Car depuis trente ans, dès le début des négociations climatiques, en 1991, indemniser les dégâts climatiques irréversibles est une demande forte des pays insulaires et en voie de développement, qui sont les plus touchés et qui pointent la responsabilité des pays riches, historiquement émetteurs de gaz à effet de serre (GES). « C'est avant tout une question de justice : les pays en développement ne peuvent pas et ne doivent pas assumer seuls les conséquences d'événements dont ils ne sont que très peu responsables », résume l'ONG Greenpeace France.
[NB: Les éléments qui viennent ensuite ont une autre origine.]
(* ===== verification/ListStore.v ===== *)
(** A small in-memory collection that satisfies the laws of [Store.MongoLaws]:
    the laws are consistent, and the witnesses evaluate the services on it.
    It is not a model of the database; the theorems never mention it. *)

From Stdlib Require Import Floats.SpecFloat.
From S2P Require Import Prelude PyFloat Py Store.

Local Open Scope Z_scope.

Definition coll := list doc.

(** Datetimes lose their microseconds, also inside documents and lists. *)
Fixpoint ls_bson (v : val) : val :=
  match v with
  | VTime us => VTime (us - us mod 1000)
  | VList l => VList (map ls_bson l)
  | VDict d => VDict (map (fun kv => (fst kv, ls_bson (snd kv))) d)
  | _ => v
  end.

Definition ls_eq (v w : val) : bool :=
  if plain v then
    match w with
    | VList l => existsb (bson_eqb v) l
    | _ => bson_eqb v w
    end
  else py_eqb v w.

Definition ls_lt (v w : val) : bool :=
  match v, w with
  | VTime a, VTime b => a <? b
  | VInt a, VInt b => a <? b
  | VFloat a, VFloat b => flt a b
  | _, _ => false
  end.

Fixpoint ls_matches (q : query) (d : doc) {struct q} : bool :=
  match q with
  | QEq k v => ls_eq v (get k d)
  | QNe k v => negb (ls_eq v (get k d))
  | QIn k l => existsb (fun v => ls_eq v (get k d)) l
  | QNin k l => negb (existsb (fun v => ls_eq v (get k d)) l)
  | QExists k b => Bool.eqb b (match aget k d with Some _ => true | None => false end)
  | QLt k v => ls_lt (get k d) v
  | QLte k v => ls_lt (get k d) v || ls_eq v (get k d)
  | QGt k v => ls_lt v (get k d)
  | QGte k v => ls_lt v (get k d) || ls_eq v (get k d)
  | QText k s =>
      let accepts x := match x with VStr t => same_text s t | _ => false end in
      match get k d with VList l => existsb accepts l | x => accepts x end
  | QDot k field v =>
      match get k d with
      | VDict e => ls_eq v (get field e)
      | VList l => existsb (fun x => match x with VDict e => ls_eq v (get field e) | _ => false end) l
      | _ => ls_eq v VNone
      end
  | QAnd l => forallb (fun q => ls_matches q d) l
  | QOr l => existsb (fun q => ls_matches q d) l
  end.

Definition ls_inc (n : val) (o : option val) : val :=
  match o, n with
  | None, _ => n
  | Some (VInt z), VInt m => VInt (z + m)
  | Some (VInt z), VFloat y => VFloat (fadd (of_Z z) y)
  | Some (VFloat x), VInt m => VFloat (fadd x (of_Z m))
  | Some (VFloat x), VFloat y => VFloat (fadd x y)
  | Some v, _ => v
  end.
Definition ls_push (v : val) (o : option val) : val :=
  match o with Some (VList l) => VList (l ++ [ls_bson v]) | None => VList [ls_bson v] | Some w => w end.

Definition alter (f : option val → val) (k : string) (d : doc) : doc := aset k (f (aget k d)) d.

Definition ls_apply (u : update) (d : doc) : doc :=
  let d1 := fold_left (fun d kv => aset (fst kv) (ls_bson (snd kv)) d) (u_set u) d in
  let d2 := fold_left (fun d kv => alter (ls_inc (snd kv)) (fst kv) d) (u_inc u) d1 in
  let d3 := fold_left (fun d kv => alter (ls_push (snd kv)) (fst kv) d) (u_push u) d2 in
  fold_left (fun d k => adel k d) (u_unset u) d3.

Fixpoint ls_find (f : doc → bool) (c : coll) : option doc :=
  match c with [] => None | d :: c' => if f d then Some d else ls_find f c' end.

Fixpoint ls_edit (f : doc → bool) (g : doc → list doc) (c : coll) : coll :=
  match c with [] => [] | d :: c' => if f d then g d ++ c' else d :: ls_edit f g c' end.

(** ** The operations *)

Definition ls_modified (u : update) (d : doc) : Z :=
  if decide (ls_apply u d = d) then 0 else 1.

Definition ls_update_one (q : query) (u : update) (c : coll) : Z * coll :=
  match ls_find (ls_matches q) c with
  | Some d => (ls_modified u d, ls_edit (ls_matches q) (fun d => [ls_apply u d]) c)
  | None => (0, c)
  end.

Definition ls_update_many (q : query) (u : update) (c : coll) : Z * coll :=
  (Z.of_nat (length (filter (fun d => ls_matches q d = true ∧ ls_apply u d ≠ d) c)),
   map (fun d => if ls_matches q d then ls_apply u d else d) c).

(** An id that is drawn: the number of documents, or a text longer than any
    id when that one is in use. *)
Fixpoint longest_id (c : coll) : nat :=
  match c with
  | [] => 0
  | d :: rest => Nat.max (match aget "_id" d with Some (VOid s) => String.length s | _ => 0 end) (longest_id rest)
  end.

Fixpoint long_text (n : nat) : string := match n with O => "" | S m => String Ascii.zero (long_text m) end.

Definition id_used (i : val) (c : coll) : bool :=
  existsb (fun e => if decide (aget "_id" e = Some i) then true else false) c.

Definition drawn_id (c : coll) : val :=
  let i := VOid (pad 24 (Z.of_nat (length c))) in
  if id_used i c then VOid (long_text (S (longest_id c))) else i.

Lemma longest_id_bound c e s : e ∈ c → aget "_id" e = Some (VOid s) → (String.length s ≤ longest_id c)%nat.
Proof.
  induction c as [|d c IH]; intros He Hi; [by apply elem_of_nil in He|]. cbn [longest_id].
  apply elem_of_cons in He as [->|He]; [rewrite Hi; lia|]. specialize (IH He Hi). lia.
Qed.

Lemma id_unused i c e : id_used i c = false → e ∈ c → aget "_id" e ≠ Some i.
Proof.
  intros Hu He Hi. apply not_true_iff_false in Hu. apply Hu, existsb_exists. exists e.
  rewrite <- list_elem_of_In, decide_True; done.
Qed.

Lemma drawn_id_new c e : e ∈ c → aget "_id" e ≠ Some (drawn_id c).
Proof.
  intros He Hi. unfold drawn_id in Hi. destruct (id_used _ c) eqn:Hu; [|by eapply id_unused].
  apply (longest_id_bound _ _ _ He) in Hi.
  assert (∀ n, String.length (long_text n) = n) as Hl by (induction n; cbn; congruence).
  rewrite Hl in Hi. lia.
Qed.

Definition ls_insert_one (d : doc) (c : coll) : option (val * coll) :=
  match aget "_id" d with
  | Some i =>
      if id_used (ls_bson i) c
      then None
      else Some (i, map (fun kv => (fst kv, ls_bson (snd kv))) d :: c)
  | None =>
      let i := drawn_id c in
      Some (i, map (fun kv => (fst kv, ls_bson (snd kv))) (aset "_id" i d) :: c)
  end.

Definition ls_upsert_one (q : query) (u : update) (c : coll) : Z * coll :=
  match ls_find (ls_matches q) c with
  | Some _ => ls_update_one q u c
  | None =>
      (0, ls_apply u (map (fun kv => (fst kv, ls_bson (snd kv))) (eq_fields q)) :: c)
  end.

Definition ls_find_one_and_delete (q : query) (c : coll) : option doc * coll :=
  match ls_find (ls_matches q) c with
  | Some d => (Some d, ls_edit (ls_matches q) (fun _ => []) c)
  | None => (None, c)
  end.

Definition ls_find_one_and_update (q : query) (u : update) (c : coll) : option (doc * doc) * coll :=
  match ls_find (ls_matches q) c with
  | Some d => (Some (d, ls_apply u d), ls_edit (ls_matches q) (fun d => [ls_apply u d]) c)
  | None => (None, c)
  end.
Quand les pays riches reconnaissent leur dette climatique

Or, jusque-là, les pays riches du Nord s'étaient toujours refusés à « mettre la main à la poche », au prétexte qu'ils financent déjà deux piliers de l'action climatique : l'atténuation (projets destinés à réduire les émissions de GES) et l'adaptation (projets permettant de mieux faire face aux conséquences du dérèglement). En 2009, à la Conférence sur le climat de Copenhague, les pays développés s'étaient alors engagés à mobiliser 100 milliards de dollars par an, à partir de 2020, en faveur des pays en développement pour les aider à réduire leurs émissions et à s'adapter. Toutefois, selon l'Organisation de coopération et de développement économiques (OCDE), les montants qu'ils ont mobilisés conjointement n'ont totalisé qu'un peu plus de 83 milliards en 2020. Leur engagement ne devrait finalement être tenu qu'à partir de 2023.

En 2021, la COP 26 de Glasgow (Écosse) a aussi acté le doublement des financements consacrés à l'adaptation au changement climatique entre 2019 et 2025 (de 20 à 40 millions de dollars par an), et décidé de créer un « dialogue » de deux ans sur la question des pertes et dommages. D'ailleurs, de nouvelles promesses de dons de plusieurs pays - dont les États-Unis et la France -, d'un montant total de plus de 230 millions de dollars pour l'adaptation, ont aussi été faites lors de la COP 27.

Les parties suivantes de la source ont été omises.